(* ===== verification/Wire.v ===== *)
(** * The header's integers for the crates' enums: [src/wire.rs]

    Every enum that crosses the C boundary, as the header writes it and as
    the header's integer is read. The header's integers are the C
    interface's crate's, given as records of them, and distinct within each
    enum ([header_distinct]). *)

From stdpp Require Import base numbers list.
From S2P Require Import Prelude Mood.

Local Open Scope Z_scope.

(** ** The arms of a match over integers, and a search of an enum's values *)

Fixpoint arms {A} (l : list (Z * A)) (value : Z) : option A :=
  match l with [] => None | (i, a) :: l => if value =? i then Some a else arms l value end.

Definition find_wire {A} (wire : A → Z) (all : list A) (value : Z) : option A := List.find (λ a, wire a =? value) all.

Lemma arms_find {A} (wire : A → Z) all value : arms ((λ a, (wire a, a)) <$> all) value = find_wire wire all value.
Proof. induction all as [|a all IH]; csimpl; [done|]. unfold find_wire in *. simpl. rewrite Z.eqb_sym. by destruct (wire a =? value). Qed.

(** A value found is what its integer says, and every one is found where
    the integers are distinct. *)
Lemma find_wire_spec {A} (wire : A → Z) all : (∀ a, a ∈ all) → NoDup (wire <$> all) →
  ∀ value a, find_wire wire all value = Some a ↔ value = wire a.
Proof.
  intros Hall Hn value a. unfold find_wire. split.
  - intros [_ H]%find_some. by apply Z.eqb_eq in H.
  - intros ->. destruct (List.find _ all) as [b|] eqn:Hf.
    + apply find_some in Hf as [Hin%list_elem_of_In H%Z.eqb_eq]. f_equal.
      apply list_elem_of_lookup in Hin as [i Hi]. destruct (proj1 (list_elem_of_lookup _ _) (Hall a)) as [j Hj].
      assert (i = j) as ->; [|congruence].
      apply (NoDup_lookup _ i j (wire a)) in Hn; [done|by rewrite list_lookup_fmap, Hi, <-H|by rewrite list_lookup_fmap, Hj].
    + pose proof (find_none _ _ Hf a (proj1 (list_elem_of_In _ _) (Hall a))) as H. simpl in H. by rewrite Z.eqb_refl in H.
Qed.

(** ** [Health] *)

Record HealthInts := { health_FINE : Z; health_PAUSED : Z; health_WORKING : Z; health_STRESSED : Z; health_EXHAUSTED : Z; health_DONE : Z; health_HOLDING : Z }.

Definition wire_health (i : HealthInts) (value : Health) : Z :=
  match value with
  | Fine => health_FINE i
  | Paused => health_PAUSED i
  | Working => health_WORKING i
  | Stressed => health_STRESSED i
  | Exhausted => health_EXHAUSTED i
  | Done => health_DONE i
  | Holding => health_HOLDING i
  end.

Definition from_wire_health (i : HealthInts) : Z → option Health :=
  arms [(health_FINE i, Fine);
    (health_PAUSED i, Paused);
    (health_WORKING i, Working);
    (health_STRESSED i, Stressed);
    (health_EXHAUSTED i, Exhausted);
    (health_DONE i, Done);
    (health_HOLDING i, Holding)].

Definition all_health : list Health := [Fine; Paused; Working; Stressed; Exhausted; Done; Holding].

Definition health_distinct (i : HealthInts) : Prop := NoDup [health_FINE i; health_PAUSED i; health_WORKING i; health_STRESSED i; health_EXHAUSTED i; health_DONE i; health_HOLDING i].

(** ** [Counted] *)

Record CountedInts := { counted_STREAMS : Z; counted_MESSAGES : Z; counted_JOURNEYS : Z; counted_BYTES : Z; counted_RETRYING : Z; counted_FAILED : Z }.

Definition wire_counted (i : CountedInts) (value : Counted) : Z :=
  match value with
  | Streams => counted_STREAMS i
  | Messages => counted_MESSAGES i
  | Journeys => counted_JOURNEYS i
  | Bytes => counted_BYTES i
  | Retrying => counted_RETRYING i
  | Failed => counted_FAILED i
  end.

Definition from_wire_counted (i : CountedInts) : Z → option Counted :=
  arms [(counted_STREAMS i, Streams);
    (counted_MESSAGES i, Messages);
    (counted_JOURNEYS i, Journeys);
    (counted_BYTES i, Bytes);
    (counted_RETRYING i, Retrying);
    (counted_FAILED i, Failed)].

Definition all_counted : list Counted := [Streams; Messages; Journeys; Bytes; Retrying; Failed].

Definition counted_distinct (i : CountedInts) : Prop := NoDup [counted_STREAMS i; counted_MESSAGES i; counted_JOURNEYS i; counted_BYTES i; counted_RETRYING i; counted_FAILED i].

────

Copy the records above exactly as written.

(* ===== verification/Wire.v ===== *)
(** * The header's integers for the crates' enums: [src/wire.rs]

    Every enum that crosses the C boundary, as the header writes it and as
    the header's integer is read. The header's integers are the C
    interface's crate's, given as records of them, and distinct within each
    enum ([header_distinct]). *)

From stdpp Require Import base numbers list.
From S2P Require Import Prelude Mood.

Local Open Scope Z_scope.

(** ** The arms of a match over integers, and a search of an enum's values *)

Fixpoint arms {A} (l : list (Z * A)) (value : Z) : option A :=
  match l with [] => None | (i, a) :: l => if value =? i then Some a else arms l value end.

Definition find_wire {A} (wire : A → Z) (all : list A) (value : Z) : option A := List.find (λ a, wire a =? value) all.

Lemma arms_find {A} (wire : A → Z) all value : arms ((λ a, (wire a, a)) <$> all) value = find_wire wire all value.
Proof. induction all as [|a all IH]; csimpl; [done|]. unfold find_wire in *. simpl. rewrite Z.eqb_sym. by destruct (wire a =? value). Qed.

(** A value found is what its integer says, and every one is found where
    the integers are distinct. *)
Lemma find_wire_spec {A} (wire : A → Z) all : (∀ a, a ∈ all) → NoDup (wire <$> all) →
  ∀ value a, find_wire wire all value = Some a ↔ value = wire a.
Proof.
  intros Hall Hn value a. unfold find_wire. split.
  - intros [_ H]%find_some. by apply Z.eqb_eq in H.
  - intros ->. destruct (List.find _ all) as [b|] eqn:Hf.
    + apply find_some in Hf as [Hin%list_elem_of_In H%Z.eqb_eq]. f_equal.
      apply list_elem_of_lookup in Hin as [i Hi]. destruct (proj1 (list_elem_of_lookup _ _) (Hall a)) as [j Hj].
      assert (i = j) as ->; [|congruence].
      apply (NoDup_lookup _ i j (wire a)) in Hn; [done|by rewrite list_lookup_fmap, Hi, <-H|by rewrite list_lookup_fmap, Hj].
    + pose proof (find_none _ _ Hf a (proj1 (list_elem_of_In _ _) (Hall a))) as H. simpl in H. by rewrite Z.eqb_refl in H.
Qed.

(** ** [Health] *)

Record HealthInts := { health_FINE : Z; health_PAUSED : Z; health_WORKING : Z; health_STRESSED : Z; health_EXHAUSTED : Z; health_DONE : Z; health_HOLDING : Z }.

Definition wire_health (i : HealthInts) (value : Health) : Z :=
  match value with
  | Fine => health_FINE i
  | Paused => health_PAUSED i
  | Working => health_WORKING i
  | Stressed => health_STRESSED i
  | Exhausted => health_EXHAUSTED i
  | Done => health_DONE i
  | Holding => health_HOLDING i
  end.

Definition from_wire_health (i : HealthInts) : Z → option Health :=
  arms [(health_FINE i, Fine);
    (health_PAUSED i, Paused);
    (health_WORKING i, Working);
    (health_STRESSED i, Stressed);
    (health_EXHAUSTED i, Exhausted);
    (health_DONE i, Done);
    (health_HOLDING i, Holding)].

Definition all_health : list Health := [Fine; Paused; Working; Stressed; Exhausted; Done; Holding].

Definition health_distinct (i : HealthInts) : Prop := NoDup [health_FINE i; health_PAUSED i; health_WORKING i; health_STRESSED i; health_EXHAUSTED i; health_DONE i; health_HOLDING i].

(** ** [Counted] *)

Record CountedInts := { counted_STREAMS : Z; counted_MESSAGES : Z; counted_JOURNEYS : Z; counted_BYTES : Z; counted_RETRYING : Z; counted_FAILED : Z }.

Definition wire_counted (i : CountedInts) (value : Counted) : Z :=
  match value with
  | Streams => counted_STREAMS i
  | Messages => counted_MESSAGES i
  | Journeys => counted_JOURNEYS i
  | Bytes => counted_BYTES i
  | Retrying => counted_RETRYING i
  | Failed => counted_FAILED i
  end.

Definition from_wire_counted (i : CountedInts) : Z → option Counted :=
  arms [(counted_STREAMS i, Streams);
    (counted_MESSAGES i, Messages);
    (counted_JOURNEYS i, Journeys);
    (counted_BYTES i, Bytes);
    (counted_RETRYING i, Retrying);
    (counted_FAILED i, Failed)].

Definition all_counted : list Counted := [Streams; Messages; Journeys; Bytes; Retrying; Failed].

Definition counted_distinct (i : CountedInts) : Prop := NoDup [counted_STREAMS i; counted_MESSAGES i; counted_JOURNEYS i; counted_BYTES i; counted_RETRYING i; counted_FAILED i].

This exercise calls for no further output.